While Stanford’s $850 million in assets under management are nothing to sneeze at, the move represents only a small piece of what Aspiriant is attempting to execute.
“We have a 100-year business plan to build out a national investment management firm for wealthy clients,” said Chief Executive Rob Francais. “We eventually want to be in every large city in the United States.”
As part of the merger, Stanford’s employees will now work for Aspiriant, with five becoming partners. The deal also nets Aspiriant 260 clients from Stanford’s roster.
The deal represents the third merger undertaken by Aspiriant in the last 12 months, according to the company. The company brought Hokanson Associates, a San Diego-based independent wealth management firm with $570 million in assets under management, into the fold in December of last year. That move was followed by a deal with fellow West L.A. advisory firm Glowacki Group in February, which added $360 million in assets under management to Aspiriant’s total.
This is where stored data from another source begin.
Definition store (now : Instant) (key : NodeId) (v : Value) (self : t) : t * Result unit :=
  store_with_ttl now key v (default_ttl self) self.

Definition get (now : Instant) (key : NodeId) (self : t) : exec (Result Value) :=
  match storage self !! key with
  | Some entry =>
      is_live ← live now entry;
      if is_live : bool then mret (Ok (value entry)) else mret (Err ValueNotFound)
  | None => mret (Err ValueNotFound)
  end.

Definition remove (key : NodeId) (self : t) : t * Result unit :=
  match storage self !! key with
  | Some _ => (set_storage (delete key (storage self)) self, Ok tt)
  | None => (self, Err ValueNotFound)
  end.

(** [HashMap::retain] with a test that can panic: it visits every entry. *)
Definition cleanup (now : Instant) (self : t) : exec t :=
  if decide (map_Forall (fun _ e => live now e <> Panic) (storage self)) then
    mret (set_storage (filter (fun p => live now p.2 = Done true) (storage self)) self)
  else Panic.

Section iteration.
Context `{!HashOrder NodeId StorageEntry}.
Definition get_all_keys (self : t) : list NodeId := hash_keys (storage self).
Definition iter (self : t) : list (NodeId * Value) :=
  (fun p => (p.1, value p.2)) <$> hash_iter (storage self).

(** The initial content of the shared map, and the name. *)
Definition create_shared (self : t) : gmap NodeId Value * string :=
  (fold_left (fun m p => <[p.1 := value p.2]> m) (hash_iter (storage self)) ∅,
   debug_name self).

#[export] Instance storage_ops : Storage.t t := {
  store now k v s := mret (store now k v s);
  get now k s := r ← get now k s; mret (s, r);
  remove := remove;
  keys := get_all_keys;
  cleanup := cleanup
}.
End iteration.
End MemoryStorage.
Export (hints) MemoryStorage.
Abbreviation MemoryStorage := MemoryStorage.t.

(** ** [DualStorage]

    [shared_storage] is the content of the map behind the [Arc<Mutex<_>>]: the
    operations lock it, the network can change it between two of them. *)
Module DualStorage.
Record t := Mk {
  memory_storage : MemoryStorage;
  shared_storage : gmap NodeId Value
}.
Add Printing Constructor t.

Section ops.
Context `{!HashOrder NodeId MemoryStorage.StorageEntry}.

Definition new (name : string) : t :=
  let memory_storage := MemoryStorage.with_name name in
  Mk memory_storage (MemoryStorage.create_shared memory_storage).1.

Definition store (now : Instant) (key : NodeId) (v : Value) (self : t) : t * Result unit :=
  let '(mem, result) := MemoryStorage.store now key v (memory_storage self) in
  (Mk mem (<[key := v]> (shared_storage self)), result).

Definition get (now : Instant) (key : NodeId) (self : t) : exec (t * Result Value) :=
  r ← MemoryStorage.get now key (memory_storage self);
  match r with
  | Ok v => mret (self, Ok v)
  | Err _ =>
      match shared_storage self !! key with
      | Some v =>
          let '(mem, _) := MemoryStorage.store now key v (memory_storage self) in
          mret (Mk mem (shared_storage self), Ok v)
      | None => mret (self, Err ValueNotFound)
      end
  end.

Definition remove (key : NodeId) (self : t) : t * Result unit :=
  let '(mem, result) := MemoryStorage.remove key (memory_storage self) in
  (Mk mem (delete key (shared_storage self)), result).

Definition keys (self : t) : list NodeId := MemoryStorage.get_all_keys (memory_storage self).

Definition cleanup (now : Instant) (self : t) : exec t :=
  mem ← MemoryStorage.cleanup now (memory_storage self);
  let valid_keys : gset NodeId := list_to_set (MemoryStorage.get_all_keys mem) in
  mret (Mk mem (filter (fun p => p.1 ∈ valid_keys) (shared_storage self))).

#[export] Instance storage_ops : Storage.t t := {
  store now k v s := mret (store now k v s);
  get := get;
  remove := remove;
  keys := keys;
  cleanup := cleanup
}.
End ops.
End DualStorage.
Export (hints) DualStorage.
Abbreviation DualStorage := DualStorage.t.

(** ** The implementations satisfy the interface *)
Definition entry_fits (e : MemoryStorage.StorageEntry) : Prop :=
  (MemoryStorage.timestamp e + MemoryStorage.ttl e <= INSTANT_MAX)%Z.
(* ===== verification/Effects.v ===== *)
(** * Asynchronous programs

    The protocol's [async] functions as programs over the state a node's tasks
    share.  A lock section ([RwLock]/[Mutex] guard taken and dropped without an
    [await] in between) is one [Atomic] action of its lock; every [await] is a
    point where other tasks can run.  A guard that lives across an [await] is a
    [Guard]: it takes the lock and runs a section, and holds the lock ([Held])
    while a program runs. No task enters a section of a lock that is held.  The network is a generic parameter of the protocol,
    so a [Send] or a [Wait] gets an arbitrary answer.

    - [Draw] is a use of the random number generator;
    - [Send] is the await of [network.send]: it returns whenever the transport
      lets it, which may be never;
    - [Wait limit id inner] is [timeout(limit, network.wait_response(id, inner))]:
      no answer when the outer timeout fires, otherwise the inner result, with
      the milliseconds elapsed;
    - [Join] is [futures::future::join_all];
    - [Within] is [tokio::time::timeout] around a program, which is dropped at
      whatever [await] it has reached;
    - [Spawn] and [Await] are [tokio::spawn] and the await of its handle, which
      yields nothing when the task panicked; [R] is the result type of tasks;
    - [Loop body p k] is a [while]/[loop] whose current iteration is at [p]: it
      ends an iteration with the state for the next one or with the result;
    - [Tick] is the await of an [interval], or a [sleep]. *)

From S2P Require Import Prelude Errors Bytes Ident F64 Contact Store Messages.

(** The two clocks, as one lock section reads them. *)
Record Clock := MkClock { wall : Z; mono : Instant }.

(** The locks of a node, each around a part of its state. *)
Inductive Lock := routing_table_lock | storage_lock | pending_requests_lock.
#[export] Instance Lock_eq_dec : EqDecision Lock.
Proof. solve_decision. Defined.

Inductive prog (St R A : Type) : Type :=
  | Ret (a : A)
  | Abort
  | Draw {X : Type} (k : X -> prog St R A)
  | Atomic {X : Type} (l : Lock) (f : Clock -> St -> exec (St * X)) (k : X -> prog St R A)
  | Guard {X Y : Type} (l : Lock) (f : Clock -> St -> exec (St * X)) (body : X -> prog St R Y)
      (k : Y -> prog St R A)
  | Held {Y : Type} (l : Lock) (p : prog St R Y) (k : Y -> prog St R A)
  | Send (to : SocketAddr) (m : KademliaMessage) (k : Result unit -> prog St R A)
  | Wait (limit : Duration) (id : MessageId) (inner : Duration)
      (k : option (Result ResponseMessage) -> Z -> prog St R A)
  | Join {X : Type} (ps : list (prog St R X)) (k : list X -> prog St R A)
  | Within {X : Type} (limit : Duration) (p : prog St R X) (k : option X -> prog St R A)
  | Spawn (p : prog St R R) (k : nat -> prog St R A)
  | Await (h : nat) (k : option R -> prog St R A)
  | Loop {X Y : Type} (body : X -> prog St R (X + Y)) (p : prog St R (X + Y)) (k : Y -> prog St R A)
  | Tick (period : Duration) (k : prog St R A).
Arguments Ret {St R A} a.
Arguments Abort {St R A}.
Arguments Draw {St R A X} k.
Arguments Atomic {St R A X} l f k.
Arguments Guard {St R A X Y} l f body k.
Arguments Held {St R A Y} l p k.
Arguments Send {St R A} to m k.
Arguments Wait {St R A} limit id inner k.
Arguments Join {St R A X} ps k.
Arguments Within {St R A X} limit p k.
Arguments Spawn {St R A} p k.
Arguments Await {St R A} h k.
Arguments Loop {St R A X Y} body p k.
Arguments Tick {St R A} period k.

Section monad.
Context {St R : Type}.

Fixpoint prog_bind {A B} (f : A -> prog St R B) (p : prog St R A) : prog St R B :=
  match p with
  | Ret a => f a
  | Abort => Abort
  | Draw k => Draw (fun x => prog_bind f (k x))
  | Atomic l g k => Atomic l g (fun x => prog_bind f (k x))
  | Guard l g body k => Guard l g body (fun y => prog_bind f (k y))
  | Held l q k => Held l q (fun y => prog_bind f (k y))
  | Send to m k => Send to m (fun r => prog_bind f (k r))
  | Wait limit id inner k => Wait limit id inner (fun r ms => prog_bind f (k r ms))
  | Join ps k => Join ps (fun xs => prog_bind f (k xs))
  | Within limit q k => Within limit q (fun x => prog_bind f (k x))
  | Spawn q k => Spawn q (fun h => prog_bind f (k h))
  | Await h k => Await h (fun r => prog_bind f (k r))
  | Loop body q k => Loop body q (fun y => prog_bind f (k y))
  | Tick d k => Tick d (prog_bind f k)
  end.
End monad.

#[export] Instance prog_mret St R : MRet (prog St R) := fun A a => Ret a.
#[export] Instance prog_mbind St R : MBind (prog St R) := fun A B f p => prog_bind f p.

(** The single actions. *)
Section actions.
Context {St R : Type}.
Definition draw (X : Type) : prog St R X := Draw Ret.
Definition atomic {X} (l : Lock) (f : Clock -> St -> exec (St * X)) : prog St R X := Atomic l f Ret.
(** A read lock: the section looks at the state. *)
Definition reading {X} (l : Lock) (f : St -> exec X) : prog St R X :=
  atomic l (fun _ st => x ← f st; mret (st, x)).
(** [let guard = lock.await; f; body], the guard dropped at the end. *)
Definition guarded {X Y} (l : Lock) (f : Clock -> St -> exec (St * X)) (body : X -> prog St R Y)
    : prog St R Y := Guard l f body Ret.
Definition send (to : SocketAddr) (m : KademliaMessage) : prog St R (Result unit) := Send to m Ret.
Definition wait (limit : Duration) (id : MessageId) (inner : Duration)
    : prog St R (option (Result ResponseMessage) * Z) :=
  Wait limit id inner (fun r ms => Ret (r, ms)).
Definition join {X} (ps : list (prog St R X)) : prog St R (list X) := Join ps Ret.
Definition within {X} (limit : Duration) (p : prog St R X) : prog St R (option X) :=
  Within limit p Ret.
Definition spawn (p : prog St R R) : prog St R nat := Spawn p Ret.
Definition await (h : nat) : prog St R (option R) := Await h Ret.
Definition loop {X Y} (body : X -> prog St R (X + Y)) (x : X) : prog St R Y :=
  Loop body (body x) Ret.
Definition tick (period : Duration) : prog St R unit := Tick period (Ret tt).

(** [for x in l { body }] *)
Fixpoint for_each {X} (l : list X) (body : X -> prog St R unit) : prog St R unit :=
  match l with
  | [] => mret tt
  | x :: l' => _ ← body x; for_each l' body
  end.
End actions.

(** The [?] operator on the result of a program. *)
Definition bind_ok {St R A B} (f : A -> prog St R (Result B)) (p : prog St R (Result A))
    : prog St R (Result B) :=
  r ← p;
  match r with
  | Ok a => f a
  | Err e => mret (Err e)
  end.
Notation "x ←? p ; q" := (bind_ok (fun x => q) p)
  (at level 20, p at level 100, q at level 200, only parsing) : kad_scope.

(** The program holds the lock. A guard is dropped with the program that has it. *)
Fixpoint holds {St R A} (l : Lock) (p : prog St R A) : bool :=
  match p with
  | Held l' q _ => bool_decide (l = l') || holds l q
  | Join ps _ => existsb (holds l) ps
  | Within _ q _ => holds l q
  | Loop _ q _ => holds l q
  | _ => false
  end.

(** ** Steps

    What a task sees of its node: the results of the tasks that have ended,
    and the locks nobody holds. *)
Record Others (R : Type) := MkOthers { ended_with : nat -> option (option R); free : Lock -> Prop }.
Arguments MkOthers {R} ended_with free.
Arguments ended_with {R} o h.
Arguments free {R} o l.

(** What a step shows of the network. *)
Inductive event :=
  | Sent (to : SocketAddr) (m : KademliaMessage) (r : Result unit)
  | Waited (limit : Duration) (id : MessageId) (r : option (Result ResponseMessage)).

Section step.
Context {St R : Type}.
Variables (n : nat) (fin : Others R).

(** [step n fin st p evs st' new p'] : a task whose program is [p] makes one
    step in state [st], with [n] tasks in the pool and [fin] what it sees of
    them; [new] are the tasks it spawns. *)
Inductive step (st : St) (A : Type)
    : prog St R A -> list event -> St -> list (prog St R R) -> prog St R A -> Prop :=
  | step_draw X (k : X -> prog St R A) x :
      step st A (Draw k) [] st [] (k x)
  | step_atomic X c l (f : Clock -> St -> exec (St * X)) k st' x :
      free fin l -> f c st = Done (st', x) -> step st A (Atomic l f k) [] st' [] (k x)
  | step_panic X c l (f : Clock -> St -> exec (St * X)) k :
      free fin l -> f c st = Panic -> step st A (Atomic l f k) [] st [] Abort
  | step_guard X Y c l (f : Clock -> St -> exec (St * X)) (body : X -> prog St R Y) k st' x :
      free fin l -> f c st = Done (st', x) ->
      step st A (Guard l f body k) [] st' [] (Held l (body x) k)
  | step_guard_panic X Y c l (f : Clock -> St -> exec (St * X)) (body : X -> prog St R Y) k :
      free fin l -> f c st = Panic -> step st A (Guard l f body k) [] st [] Abort
  | step_held Y l (k : Y -> prog St R A) p evs st' new p' :
      step st Y p evs st' new p' -> step st A (Held l p k) evs st' new (Held l p' k)
  | step_held_done Y l (k : Y -> prog St R A) y :
      step st A (Held l (Ret y) k) [] st [] (k y)
  | step_held_abort Y l (k : Y -> prog St R A) :
      step st A (Held l Abort k) [] st [] Abort
  | step_send to m k r :
      step st A (Send to m k) [Sent to m r] st [] (k r)
  | step_wait limit id inner k r ms :
      step st A (Wait limit id inner k) [Waited limit id r] st [] (k r ms)
  | step_join X l1 l2 (k : list X -> prog St R A) p evs st' new p' :
      step st X p evs st' new p' ->
      step st A (Join (l1 ++ p :: l2) k) evs st' new (Join (l1 ++ p' :: l2) k)
  | step_join_done X (k : list X -> prog St R A) xs :
      step st A (Join (map Ret xs) k) [] st [] (k xs)
  | step_join_abort X l1 l2 (k : list X -> prog St R A) :
      step st A (Join (l1 ++ Abort :: l2) k) [] st [] Abort
  | step_within X limit (k : option X -> prog St R A) p evs st' new p' :
      step st X p evs st' new p' ->
      step st A (Within limit p k) evs st' new (Within limit p' k)
  | step_within_done X limit (k : option X -> prog St R A) x :
      step st A (Within limit (Ret x) k) [] st [] (k (Some x))
  | step_within_abort X limit (k : option X -> prog St R A) :
      step st A (Within limit Abort k) [] st [] Abort
  | step_within_elapsed X limit (k : option X -> prog St R A) p :
      (forall x, p <> Ret x) ->
      step st A (Within limit p k) [] st [] (k None)
  | step_spawn p k :
      step st A (Spawn p k) [] st [p] (k n)
  | step_await h k r :
      ended_with fin h = Some r -> step st A (Await h k) [] st [] (k r)
  | step_loop X Y (body : X -> prog St R (X + Y)) k p evs st' new p' :
      step st (X + Y) p evs st' new p' ->
      step st A (Loop body p k) evs st' new (Loop body p' k)
  | step_loop_next X Y (body : X -> prog St R (X + Y)) k x :
      step st A (Loop body (Ret (inl x)) k) [] st [] (Loop body (body x) k)
  | step_loop_done X Y (body : X -> prog St R (X + Y)) k y :
      step st A (Loop body (Ret (inr y)) k) [] st [] (k y)
  | step_loop_abort X Y (body : X -> prog St R (X + Y)) k :
      step st A (Loop body Abort k) [] st [] Abort
  | step_tick d k :
      step st A (Tick d k) [] st [] k.

(** The steps of each program, by its head. *)
Lemma step_inv st A p evs st' new p' :
  step st A p evs st' new p' ->
  match p with
  | Ret _ | Abort => False
  | Draw k => evs = [] /\ st' = st /\ new = [] /\ exists x, p' = k x
  | Atomic l f k => evs = [] /\ new = [] /\ free fin l /\ exists c,
      (exists x, f c st = Done (st', x) /\ p' = k x) \/ (f c st = Panic /\ st' = st /\ p' = Abort)
  | Guard l f body k => evs = [] /\ new = [] /\ free fin l /\ exists c,
      (exists x, f c st = Done (st', x) /\ p' = Held l (body x) k) \/
      (f c st = Panic /\ st' = st /\ p' = Abort)
  | Held l q k =>
      (exists q', step st _ q evs st' new q' /\ p' = Held l q' k) \/
      (evs = [] /\ st' = st /\ new = [] /\
         ((exists y, q = Ret y /\ p' = k y) \/ (q = Abort /\ p' = Abort)))
  | Send to m k => st' = st /\ new = [] /\ exists r, evs = [Sent to m r] /\ p' = k r
  | Wait limit id inner k =>
      st' = st /\ new = [] /\ exists r ms, evs = [Waited limit id r] /\ p' = k r ms
  | Join ps k =>
      (exists l1 q l2 q', ps = l1 ++ q :: l2 /\ step st _ q evs st' new q' /\
         p' = Join (l1 ++ q' :: l2) k) \/
      (evs = [] /\ st' = st /\ new = [] /\
         ((exists xs, ps = map Ret xs /\ p' = k xs) \/
          (exists l1 l2, ps = l1 ++ Abort :: l2 /\ p' = Abort)))
  | Within limit q k =>
      (exists q', step st _ q evs st' new q' /\ p' = Within limit q' k) \/
      (evs = [] /\ st' = st /\ new = [] /\
         ((exists x, q = Ret x /\ p' = k (Some x)) \/ (q = Abort /\ p' = Abort) \/
          ((forall x, q <> Ret x) /\ p' = k None)))
  | Spawn q k => evs = [] /\ st' = st /\ new = [q] /\ p' = k n
  | Await h k => evs = [] /\ st' = st /\ new = [] /\ exists r, ended_with fin h = Some r /\ p' = k r
  | Loop body q k =>
      (exists q', step st _ q evs st' new q' /\ p' = Loop body q' k) \/
      (evs = [] /\ st' = st /\ new = [] /\
         ((exists x, q = Ret (inl x) /\ p' = Loop body (body x) k) \/
          (exists y, q = Ret (inr y) /\ p' = k y) \/ (q = Abort /\ p' = Abort)))
  | Tick d k => evs = [] /\ st' = st /\ new = [] /\ p' = k
  end.
Proof. destruct 1; naive_solver. Qed.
More such mergers are on the horizon, according to Francais, who said two are being considered for 2017. While the volume of deals might seem high, Aspiriant emphasized that most have been in the works for months, if not years.
The deal for Stanford, which is not affiliated with Stanford University, was the product of 15 months of discussion, according to Francais, but talks didn’t really heat up until the spring. Part of the long courtship period was spent ensuring both firms would fit well culturally, an important point for both sides.
“It takes a while to get to know each other and feel comfortable, but ultimately the deal really made sense,” Francais said.
A major component of the firm’s 100-year plan is making sure merged companies are seamlessly integrated into Aspiriant’s corporate culture. That tactic, said Francais, is designed to preserve the mind-set of smaller independent wealth management firms and scale it.
“We’re taking the benefits of being a smaller shop and making it bigger,” Francais said. “The strategy is to build scale while aggregating assets and talent.”
As Aspiriant begins the formal merger process with Stanford, Francais said both companies are heartened by early returns and the synergistic nature of their respective client rosters.
“As we peel back layers of the onion, we keep finding more overlap and places we complement each other,” he said.